(* ===== verification/Node.v ===== *)
(** [node.rs], [config.rs]: a node's configuration, its state and its copy of
    the cluster document.

    The serialized form of the document is what [serde_json] makes of the
    derived implementation, so it is a parameter ([DocumentText]); the TLS
    material and the filesystem identifier of a device ([st_dev]) are what the
    operating system and the TLS library give.  A [Node] is a record; an
    operation that changes it returns the changed record, and
    the operation's failure leaves the one the caller has. *)

From Stdlib Require Import QArith.
From S2P Require Import Prelude Text Checksum KeyHash VersionId Erasure Layout Stripe FileSystem ShardFile Record Device DeviceSpec Cluster.

Definition CLUSTER_DOCUMENT_FILE : str := lit "cluster.json".
Definition DEFAULT_PORT : Z := 5263.
Definition DEFAULT_TEMPORARY_MAX_AGE_SECS : Z := 3600.
Definition DEFAULT_STREAM_IDLE_TIMEOUT_SECS : Z := 120.

(** ** Configuration *)

Record TlsPaths := mkTlsPaths { tls_cert : path; tls_key : path; tls_ca : path }.

(** A socket address is its text. *)
Record NodeConfig := mkConfig {
  nc_node_id : NodeId;
  nc_listen : str;
  nc_advertise : option str;
  nc_state_dir : path;
  nc_devices : list path;
  nc_bootstrap_peers : list str;
  nc_temporary_max_age_secs : Z;
  nc_stream_idle_timeout_secs : Z;
  nc_allow_shared_filesystem : bool;
  nc_tls : option TlsPaths;
}.

Inductive ConfigError := NoDevices | DuplicateDevice (p : path).

Definition config_validate (c : NodeConfig) : res ConfigError unit :=
  _ ← ensure (negb (bool_decide (nc_devices c = []))) NoDevices;
  fold_res (λ _ (x : nat * path), ensure (negb (bool_decide (x.2 ∈ take x.1 (nc_devices c)))) (DuplicateDevice x.2))
    (imap pair (nc_devices c)) tt.

Definition advertised_address (c : NodeConfig) : str := default (nc_listen c) (nc_advertise c).

Record ClusterParameters := mkParameters {
  p_name : option str; p_k : Z; p_m : Z; p_block_size : Z; p_headroom : f64;
  p_max_key_bytes : Z; p_max_object_bytes : Z; p_max_user_metadata_bytes : Z;
}.

(** The default headroom is the double nearest to 0.05. *)
Definition default_parameters : ClusterParameters :=
  mkParameters None 3 1 (Z.shiftl 1 20) (Finite (3602879701896397 # 72057594037927936)%Q) DEFAULT_MAX_KEY_BYTES DEFAULT_MAX_OBJECT_BYTES
    DEFAULT_MAX_USER_METADATA_BYTES.

(** ** The node *)

Inductive NodeError :=
| NodeDevice (e : DeviceError)
| SameFilesystem (a b : path)
| NodeIo (p : path) (e : io_error)
| BadDocument (p : path)
| InvalidDocument (e : ClusterDocumentError)
| NotAMember (node : NodeId)
| UnknownDevice (device : DeviceId) (p : path)
| NotNewer (current proposed : Z)
| NodeWrongCluster (ours proposed : Z)
| TlsRequired (transport : Transport)
| NodeTls.

Record ShardWriteKey := mkWriteKey {
  wk_device : DeviceId;
  wk_key_hash : KeyHash;
  wk_version : VersionId;
  wk_shard_index : Z;
}.

#[global] Instance ShardWriteKey_eq_dec : EqDecision ShardWriteKey.
Proof. solve_decision. Defined.

#[global] Instance ShardWriteKey_countable : Countable ShardWriteKey.
Proof.
  apply (inj_countable'
    (λ k, (wk_device k, wk_key_hash k, wk_version k, wk_shard_index k))
    (λ '(d, h, v, i), mkWriteKey d h v i)).
  by intros [].
Defined.
Lemma record_put_get_witness :
  ∃ w2, (get_meta untold node5 101 (r_key_hash (record5 4)) (r_version (record5 4)) false w2).1
  = Ok (RespGetMeta (Some (record5 4)) None).
Proof.
  assert ((put_meta untold node5 101 (record5 4) world5).1 = Ok RespPutMeta) as Hok by by vm_compute.
  assert (no_faults (put_meta untold node5 101 (record5 4) world5).2) as Hnf by by vm_compute.
  destruct (put_meta untold node5 101 (record5 4) world5) as [r w'] eqn:Hput. cbn [fst snd] in *. subst r. exists w'.
  assert (get_meta untold node5 101 (r_key_hash (record5 4)) (r_version (record5 4)) false w'
    = (Ok (RespGetMeta (Some (record5 4)) None), w')) as Hget; [|by rewrite Hget].
  apply (record_put_get untold node5 101 (record5 4) (text5 4) world5 w' w' packed_json_correct decimal_uuid_correct
    decimal_time_correct); [|by vm_compute|by vm_compute|exact Hput|exact Hnf|reflexivity].
  split; [apply record5_typed; split; lia|split; vm_compute; congruence].
Defined.
End witnesses.
End LocalOpsSpec.
Definition adds P {E A : Type} (m : net (Peers N) E A) : Prop := ∀ s r s', m s = Some (r, s') →
  ∃ events, pe_log s' = pe_log s ++ events ∧ Forall (says P) events ∧ (length (pe_conns s) ≤ length (pe_conns s'))%nat.

Lemma adds_here P s s' : pe_log s' = pe_log s → (length (pe_conns s) ≤ length (pe_conns s'))%nat →
  ∃ events, pe_log s' = pe_log s ++ events ∧ Forall (says P) events ∧ (length (pe_conns s) ≤ length (pe_conns s'))%nat.
Proof. intros Hl Hc. exists []. by rewrite app_nil_r. Qed.

Lemma adds_mono P P' {E A : Type} (m : net (Peers N) E A) : (∀ x, P x → P' x) → adds P m → adds P' m.
Proof.
  intros HP Hm s r s' Hr. destruct (Hm s r s' Hr) as (e & Hl & Hf & Hc). exists e. split_and!; [done| |done].
  eapply Forall_impl; [exact Hf|]. intros [ch|ch x|ch x]; cbn; [done| |done]. destruct x; auto.
Qed.

Lemma adds_prefix P {E A : Type} (m : net (Peers N) E A) s r s' :
  adds P m → m s = Some (r, s') → pe_log s `prefix_of` pe_log s'.
Proof. intros Hm Hr. destruct (Hm s r s' Hr) as (e & -> & _). by exists e. Qed.

Section rules.
Context (P : Message → Prop).

Lemma adds_lift {E A : Type} (r : res E A) : adds P (nlift r).
Proof. intros s r' s' [= <- <-]. by apply adds_here. Qed.

Lemma adds_throw {E A : Type} (e : E) : adds P (nthrow (A := A) e).
Proof. apply adds_lift. Qed.

Lemma adds_ret {E A : Type} (a : A) : adds P (E := E) (mret a).
Proof. intros s r' s' [= <- <-]. by apply adds_here. Qed.

Lemma adds_bind {E A B : Type} (m : net (Peers N) E A) (f : A → net (Peers N) E B) :
  adds P m → (∀ a, adds P (f a)) → adds P (m ≫= f).
Proof.
  intros Hm Hf s r s'. unfold mbind, net_bind. destruct (m s) as [[[a|e|] s1]|] eqn:Hs; [| | |done].
  - intros Hr. destruct (Hm _ _ _ Hs) as (e1 & L1 & F1 & C1), (Hf _ _ _ _ Hr) as (e2 & L2 & F2 & C2).
    exists (e1 ++ e2). rewrite L2, L1, app_assoc, Forall_app. split_and!; [done|done|done|lia].
  - intros [= <- <-]. by eapply Hm.
  - intros [= <- <-]. by eapply Hm.
Qed.

Lemma adds_map_err {E F A : Type} (g : E → F) (m : net (Peers N) E A) : adds P m → adds P (nmap_err g m).
Proof. intros Hm s r s'. unfold nmap_err. destruct (m s) as [[r1 s1]|] eqn:Hs; [|done]. intros [= <- <-]. by eapply Hm. Qed.

Lemma adds_attempt {E F A : Type} (m : net (Peers N) E A) : adds P m → adds P (nattempt (F := F) m).
Proof.
  intros Hm s r s'. unfold nattempt. destruct (m s) as [[r1 s1]|] eqn:Hs; [|done]. destruct r1; intros [= <- <-]; by eapply Hm.
Qed.

Lemma adds_joined {E F A : Type} (m : net (Peers N) E A) : adds P m → adds P (joined (F := F) m).
Proof. intros Hm s r s'. unfold joined. destruct (m s) as [[r1 s1]|] eqn:Hs; [|done]. intros [= <- <-]. by eapply Hm. Qed.

Lemma adds_fold {E A B : Type} (f : B → A → net (Peers N) E B) l : (∀ b x, adds P (f b x)) → ∀ b, adds P (nfold f l b).
Proof. intros Hf. induction l as [|x l IH]; intros b; cbn [nfold]; [apply adds_ret|]. by apply adds_bind. Qed.

Lemma adds_mapM {E A B : Type} (f : A → net (Peers N) E B) l : (∀ x, adds P (f x)) → adds P (nmapM f l).
Proof.
  intros Hf. induction l as [|x l IH]; cbn [nmapM]; [apply adds_ret|]. apply adds_bind; [done|]. intros y.
  apply adds_bind; [done|]. intros ys. apply adds_ret.
Qed.

Lemma adds_write ch m : says P (Sent ch m) → adds P (write_message ch m).
Proof.
  intros Hm s r s'. unfold write_message. destruct (transmit _ _ _) as [[e|] net']; intros [= <- <-]; cbn [pe_log pe_conns].
  - by apply adds_here.
  - exists [Sent ch m]. by repeat constructor.
Qed.

Lemma adds_write_hello ch h : adds P (write_message ch (MHello h)).
Proof. intros. by apply adds_write. Qed.

Lemma adds_write_request ch id r : P (MRequest id r) → adds P (write_message ch (MRequest id r)).
Proof. intros. by apply adds_write. Qed.

Lemma adds_write_data ch id d : P (MData id d) → adds P (write_message ch (MData id d)).
Proof. intros. by apply adds_write. Qed.

Lemma adds_write_end ch id e : P (MEndOfStream id e) → adds P (write_message ch (MEndOfStream id e)).
Proof. intros. by apply adds_write. Qed.

Lemma adds_read ch : adds P (read_message ch).
Proof.
  intros s r s'. unfold read_message. destruct (deliver _ _) as [[e|m] net']; intros [= <- <-]; cbn [pe_log pe_conns].
  - by apply adds_here.
  - exists [Got ch m]. by repeat constructor.
Qed.

Lemma adds_open addr tls hello : adds P (open_connection addr tls hello).
Proof.
  intros s r s'. unfold open_connection. destruct (dial _ _ _ _) as [[|] net']; intros [= <- <-]; [|by apply adds_here].
  cbn [pe_log pe_conns]. exists [Opened (length (pe_conns s))]. rewrite length_app. split_and!; [done|by repeat constructor|lia].
Qed.

Lemma adds_hello {E : Type} ch h : adds P (E := E) (set_peer_hello ch h).
Proof. intros s r s' [= <- <-]. apply adds_here; [done|]. cbn. by rewrite length_alter. Qed.

Lemma adds_allocate {E : Type} ch : adds P (E := E) (allocate_request_id ch).
Proof. intros s r s' [= <- <-]. apply adds_here; [done|]. cbn. by rewrite length_alter. Qed.
End rules.

End log.

Create HintDb adds.
#[export] Hint Resolve adds_lift adds_throw adds_ret adds_write_hello adds_write_request adds_write_data adds_write_end adds_read adds_open adds_hello adds_allocate : adds.

(** Follow the code, to the operations that send. *)
Ltac adds_step :=
  match goal with
  | |- adds _ (mbind _ _) => apply adds_bind; [|intros ?]
  | |- adds _ (nmap_err _ _) => apply adds_map_err
  | |- adds _ (nattempt _) => apply adds_attempt
  | |- adds _ (joined _) => apply adds_joined
  | |- adds _ (nfold _ _ _) => apply adds_fold; intros ? ?
  | |- adds _ (nmapM _ _) => apply adds_mapM; intros ?
  | |- adds _ (match ?x with _ => _ end) => destruct x
  end.

Ltac adds := repeat first [by eauto with adds | adds_step].

Section operations.
Context {N : Type} `{Network N} `{CoordTexts} {TlsMaterial : Type}.
Implicit Types (s : Peers N) (n : Node TlsMaterial) (P : Message → Prop).

Lemma adds_connect_to P n target : adds P (connect_to n target).
Proof. unfold connect_to, connect_with. adds. Qed.

Lemma adds_read_response P ch id : adds P (read_response ch id).
Proof. unfold read_response. adds. Qed.

Lemma adds_read_item P ch id : adds P (read_stream_item ch id).
Proof. unfold read_stream_item. adds. Qed.

Lemma adds_send_request P ch r : (∀ id, P (MRequest id r)) → adds P (send_request ch r).
Proof. intros HP. unfold send_request. adds. Qed.

Lemma adds_send_data P ch id d : P (MData id d) → adds P (send_data ch id d).
Proof. intros HP. unfold send_data. adds. Qed.

Lemma adds_send_end P ch id e : P (MEndOfStream id e) → adds P (send_end ch id e).
Proof. intros HP. unfold send_end. adds. Qed.

#[local] Hint Resolve adds_connect_to adds_read_response adds_read_item adds_send_request adds_send_data adds_send_end : adds.

Lemma adds_request P ch r : (∀ id, P (MRequest id r)) → adds P (request ch r).
Proof. intros HP. unfold request. adds. Qed.

#[local] Hint Resolve adds_request : adds.

Lemma adds_ask P target ch r : (∀ id, P (MRequest id r)) → adds P (ask target ch r).
Proof. intros HP. unfold ask. adds. Qed.

#[local] Hint Resolve adds_ask : adds.

Lemma adds_ask_node P n target r : (∀ id, P (MRequest id r)) → adds P (ask_node n target r).
Proof. intros HP. unfold ask_node. adds. Qed.

Lemma adds_each_node {A : Type} P n (task : NodeId → net (Peers N) Failure A) :
  (∀ target, adds P (task target)) → adds P (each_node n task).
Proof. intros Ht s r s'. unfold each_node. apply adds_fold. intros answers target. adds. Qed.

Lemma adds_lookup_pages P fuel ch target kh :
  (∀ id after, P (MRequest id (LocalLookup kh after))) → ∀ all after, adds P (lookup_pages fuel ch target kh all after).
Proof. intros HP. induction fuel as [|fuel IH]; intros all after; cbn [lookup_pages]; [done|]. adds. Qed.

#[local] Hint Resolve adds_ask_node adds_each_node adds_lookup_pages : adds.
(* ===== verification/StoredObject.v ===== *)
(** What a stored object is: the abstract specification that a write
    establishes, a read relies on and a repair restores.  The body is cut into
    stripes, each stripe encoded into [k + m] blocks, and column [i] is the
    blocks of shard [i], one for each stripe. *)

From S2P Require Import Prelude Text Checksum KeyHash VersionId Erasure Layout Stripe FileSystem ShardFile Record Device Cluster Scrub Frame Handshake Message Node LocalOps Lookup Connection Coordinator Get.

Module StoredObject.
Import Message LocalOps Lookup Connection Coordinator Get.

(** ** The stripes of a body *)

Lemma lookup_chunks_fuel size l fuel j :
  (0 < size)%nat → (length l ≤ fuel)%nat →
  chunks_fuel fuel size l !! j = if (j * size <? length l)%nat then Some (take size (drop (j * size) l)) else None.
Proof.
  intros Hs. revert l j. induction fuel as [|fuel IH]; intros [|x l] j Hl; cbn [chunks_fuel]; try (cbn in Hl; lia).
  1-2: by destruct (Nat.ltb_spec (j * size) (length (@nil Z))); [cbn in *; lia|].
  destruct j as [|j]; [done|]. rewrite lookup_cons_ne_0 by done. cbn [Nat.pred]. rewrite IH by (rewrite length_drop; cbn in *; lia).
  rewrite length_drop, drop_drop. replace (size + j * size)%nat with (S j * size)%nat by lia.
  destruct (Nat.ltb_spec (j * size) (length (x :: l) - size)), (Nat.ltb_spec (S j * size) (length (x :: l))); done || lia.
Qed.

Lemma lookup_chunks size l j :
  (0 < size)%nat →
  chunks size l !! j = if (j * size <? length l)%nat then Some (take size (drop (j * size) l)) else None.
Proof. intros Hs. by apply lookup_chunks_fuel. Qed.

Lemma length_chunks size l :
  (0 < size)%nat → Z.of_nat (length (chunks size l)) = div_ceil (Z.of_nat (length l)) (Z.of_nat size).
Proof.
  intros Hs. apply div_ceil_least; [lia|lia|].
  destruct (length (chunks size l)) as [|c] eqn:Hc.
  - destruct l as [|x l]; [cbn; lia|]. exfalso. pose proof (lookup_chunks size (x :: l) 0 Hs) as Hl.
    destruct (chunks size (x :: l)); [cbn in Hl; done|done].
  - assert (is_Some (chunks size l !! c)) as [p Hp] by (apply lookup_lt_is_Some; lia).
    assert (chunks size l !! S c = None) as Hn by (apply lookup_ge_None; lia).
    rewrite lookup_chunks in Hp, Hn by done.
    destruct (Nat.ltb_spec (c * size) (length l)); [|done]. destruct (Nat.ltb_spec (S c * size) (length l)); [done|]. nia.
Qed.

Lemma length_chunks_le size l : (0 < size)%nat → (length (chunks size l) ≤ length l)%nat.
Proof.
  intros Hs. pose proof (length_chunks size l Hs) as Hl.
  destruct (div_ceil_spec (Z.of_nat (length l)) (Z.of_nat size)) as (? & ? & ?); [lia|lia|]. nia.
Qed.

Lemma chunks_app size st l :
  (0 < size)%nat → length st = size → chunks size (st ++ l) = st :: chunks size l.
Proof.
  intros Hs Hst. apply list_eq. intros [|j].
  - rewrite lookup_chunks, Nat.mul_0_l, drop_0, length_app by done.
    destruct (Nat.ltb_spec 0 (length st + length l)); [|lia]. by rewrite take_app_le, take_ge by lia.
  - rewrite lookup_cons_ne_0 by done. cbn [Nat.pred]. rewrite !lookup_chunks by done. rewrite length_app, Hst.
    destruct (Nat.ltb_spec (Datatypes.S j * size) (size + length l)), (Nat.ltb_spec (j * size) (length l)); try lia; [|done].
    do 2 f_equal. rewrite drop_app_ge by lia. f_equal. lia.
Qed.

Lemma chunks_short size t : (0 < length t ≤ size)%nat → chunks size t = [t].
Proof.
  intros Ht. apply list_eq. intros [|j]; rewrite lookup_chunks by lia.
  - rewrite Nat.mul_0_l, drop_0. destruct (Nat.ltb_spec 0 (length t)); [|lia]. by rewrite take_ge by lia.
  - destruct (Nat.ltb_spec (Datatypes.S j * size) (length t)); [nia|done].
Qed.

(** Full stripes, then perhaps a shorter one. *)
Definition cut_into (size : nat) (stripes : list (list Z)) : Prop :=
  ∃ full tail, stripes = full ++ tail ∧ Forall (λ st, length st = size) full
    ∧ (tail = [] ∨ ∃ t, tail = [t] ∧ (0 < length t < size)%nat).

Lemma cut_into_app size full stripes :
  Forall (λ st, length st = size) full → cut_into size stripes → cut_into size (full ++ stripes).
Proof.
  intros Hf (full' & tail & -> & Hf' & Ht). exists (full ++ full'), tail. rewrite app_assoc. split_and!; [done|by apply Forall_app|done].
Qed.

Lemma cut_chunks size stripes : (0 < size)%nat → cut_into size stripes → chunks size (concat stripes) = stripes.
Proof.
  intros Hs (full & tail & -> & Hf & Ht). induction Hf as [|st full Hst _ IH].
  - destruct Ht as [->|(t & -> & Ht)]; [done|]. cbn. rewrite app_nil_r. apply chunks_short. lia.
  - cbn [app concat]. rewrite chunks_app by done. by f_equal.
Qed.

(** ** Objects *)

Section stored.
Context `{Xxh3} `{ReedSolomonLib} (record : MetadataRecord) (code : ReedSolomonCode).

Definition stripe_bytes : nat := Z.to_nat (data_shards (scheme code) * r_block_size record).

(** The object's shards: the blocks of each stripe of its body, encoded. *)
Record object_stored (body : list Z) (cols : list (list block)) : Prop := {
  os_scheme : record_scheme record = Ok (scheme code);
  os_new : ReedSolomonCode_new (scheme code) = Ok code;
  os_code : code_ok code;
  os_size : r_size record = Z.of_nat (length body);
  os_bound : is_u64 (r_size record);
  os_checksum : r_object_checksum record = xxh3_64 body;
  os_block : 0 < r_block_size record;
  os_stripe : data_shards (scheme code) * r_block_size record < 2 ^ 64;
  os_columns : ∀ j stripe, chunks stripe_bytes body !! j = Some stripe →
    ∃ blocks, encode_stripe code stripe (r_block_size record) = Ok blocks
      ∧ ∀ i b, blocks !! i = Some b → ∃ col, cols !! i = Some col ∧ col !! j = Some (sb_bytes b);
  os_lengths : Forall (λ col, length col = length (chunks stripe_bytes body)) cols;
}.
End stored.

Arguments os_scheme {_ _ _ _ _ _}.
Arguments os_new {_ _ _ _ _ _}.
Arguments os_code {_ _ _ _ _ _}.
Arguments os_size {_ _ _ _ _ _}.
Arguments os_bound {_ _ _ _ _ _}.
Arguments os_checksum {_ _ _ _ _ _}.
Arguments os_block {_ _ _ _ _ _}.
Arguments os_stripe {_ _ _ _ _ _}.
Arguments os_columns {_ _ _ _ _ _}.
Arguments os_lengths {_ _ _ _ _ _}.

Section lemmas.
Context `{Xxh3} `{ReedSolomonLib} (record : MetadataRecord) (code : ReedSolomonCode) (body : list Z) (cols : list (list block)).
Context (Hos : object_stored record code body cols).
Abbreviation stripe_bytes := (stripe_bytes record code).
Abbreviation count := (Z.of_nat (length (chunks stripe_bytes body))).

Lemma stripe_size_eq : stripe_size (scheme code) record = Z.of_nat stripe_bytes.
Proof.
  destruct (os_code Hos) as [[Hk _] _]. pose proof (os_stripe Hos). pose proof (os_block Hos).
  unfold stripe_size, stripe_bytes, wrap. rewrite Z.mod_small by nia. nia.
Qed.

Lemma stripe_bytes_pos : (0 < stripe_bytes)%nat.
Proof.
  destruct (os_code Hos) as [[Hk _] _]. pose proof (os_block Hos). unfold stripe_bytes. nia.
Qed.

Lemma stripe_count_eq : stripe_count (scheme code) record = count.
Proof.
  pose proof stripe_bytes_pos. unfold stripe_count. rewrite stripe_size_eq, (os_size Hos), Z.max_l by lia.
  by rewrite length_chunks.
Qed.

Lemma stripe_length_eq j stripe :
  chunks (stripe_bytes) body !! j = Some stripe →
  Z.min (r_size record - Z.of_nat j * stripe_size (scheme code) record) (stripe_size (scheme code) record) = Z.of_nat (length stripe).
Proof.
  intros Hst. assert (0 < stripe_bytes)%nat as Hpos by apply stripe_bytes_pos.
  rewrite lookup_chunks in Hst by done. destruct (Nat.ltb_spec (j * stripe_bytes) (length body)); [|done].
  injection Hst as <-. rewrite stripe_size_eq.
  rewrite (os_size Hos), length_take, length_drop. lia.
Qed.

Lemma geometry_run {E : Type} : ∃ g, shard_geometry (E := E) (scheme code) (r_block_size record) (Z.max (r_size record) 1) = Ok (Some g)
  ∧ (body ≠ [] → g_block_count g = count).
Proof.
  pose proof (os_block Hos) as Hb. unfold shard_geometry. fold (stripe_size (scheme code) record). rewrite stripe_size_eq.
  pose proof stripe_bytes_pos as Hpos. rewrite !(proj2 (Z.eqb_neq _ _)) by lia. cbn [orb].
  eexists. split; [done|]. intros Hne. cbn [g_block_count]. rewrite (os_size Hos), Z.max_l, length_chunks by (destruct body; cbn; lia || done). done.
Qed.

Context (Hne : body ≠ []).

Lemma geometry_count g :
  shard_geometry (E := Failure) (scheme code) (r_block_size record) (r_size record) = Ok (Some g) → g_block_count g = count.
Proof.
  intros Hg. destruct (geometry_run (E := Failure)) as (g' & Hg' & Hc). specialize (Hc Hne).
  rewrite Z.max_l in Hg' by (rewrite (os_size Hos); destruct body; cbn; lia || done). congruence.
Qed.

Lemma column_exists i : 0 ≤ i < total_shards (scheme code) → is_Some (cols !! Z.to_nat i).
Proof.
  intros Hi. assert (0 < stripe_bytes)%nat as Hpos by apply stripe_bytes_pos.
  assert (is_Some (chunks (stripe_bytes) body !! 0%nat)) as [stripe Hst].
  { rewrite lookup_chunks by done. destruct body; [done|]. cbn. by eexists. }
  destruct (os_columns Hos _ _ Hst) as (blocks & Henc & Hcols).
  destruct (encoded_block _ _ _ _ i (os_code Hos) Henc Hi) as (bytes & Hb). destruct (Hcols _ _ Hb) as (col & -> & _). by eexists.
Qed.
End lemmas.

Arguments stripe_size_eq {_ _ _ _ _ _}.
Arguments stripe_bytes_pos {_ _ _ _ _ _}.
Arguments stripe_count_eq {_ _ _ _ _ _}.
Arguments stripe_length_eq {_ _ _ _ _ _}.
Arguments geometry_run {_ _ _ _ _ _} _ {E}.
Arguments geometry_count {_ _ _ _ _ _}.
Arguments column_exists {_ _ _ _ _ _}.
End StoredObject.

- WHAT YOU WILL DO -
Once you find the line with "apply (record_put_get untold" above, print it and every line after it up to and including the line with "Proof. intros Hl", exactly as written and nothing else.

- ANSWER SPACE -
  apply (record_put_get untold node5 101 (record5 4) (text5 4) world5 w' w' packed_json_correct decimal_uuid_correct
    decimal_time_correct); [|by vm_compute|by vm_compute|exact Hput|exact Hnf|reflexivity].
  split; [apply record5_typed; split; lia|split; vm_compute; congruence].
Defined.
End witnesses.
End LocalOpsSpec.
Definition adds P {E A : Type} (m : net (Peers N) E A) : Prop := ∀ s r s', m s = Some (r, s') →
  ∃ events, pe_log s' = pe_log s ++ events ∧ Forall (says P) events ∧ (length (pe_conns s) ≤ length (pe_conns s'))%nat.

Lemma adds_here P s s' : pe_log s' = pe_log s → (length (pe_conns s) ≤ length (pe_conns s'))%nat →
  ∃ events, pe_log s' = pe_log s ++ events ∧ Forall (says P) events ∧ (length (pe_conns s) ≤ length (pe_conns s'))%nat.
Proof. intros Hl Hc. exists []. by rewrite app_nil_r. Qed.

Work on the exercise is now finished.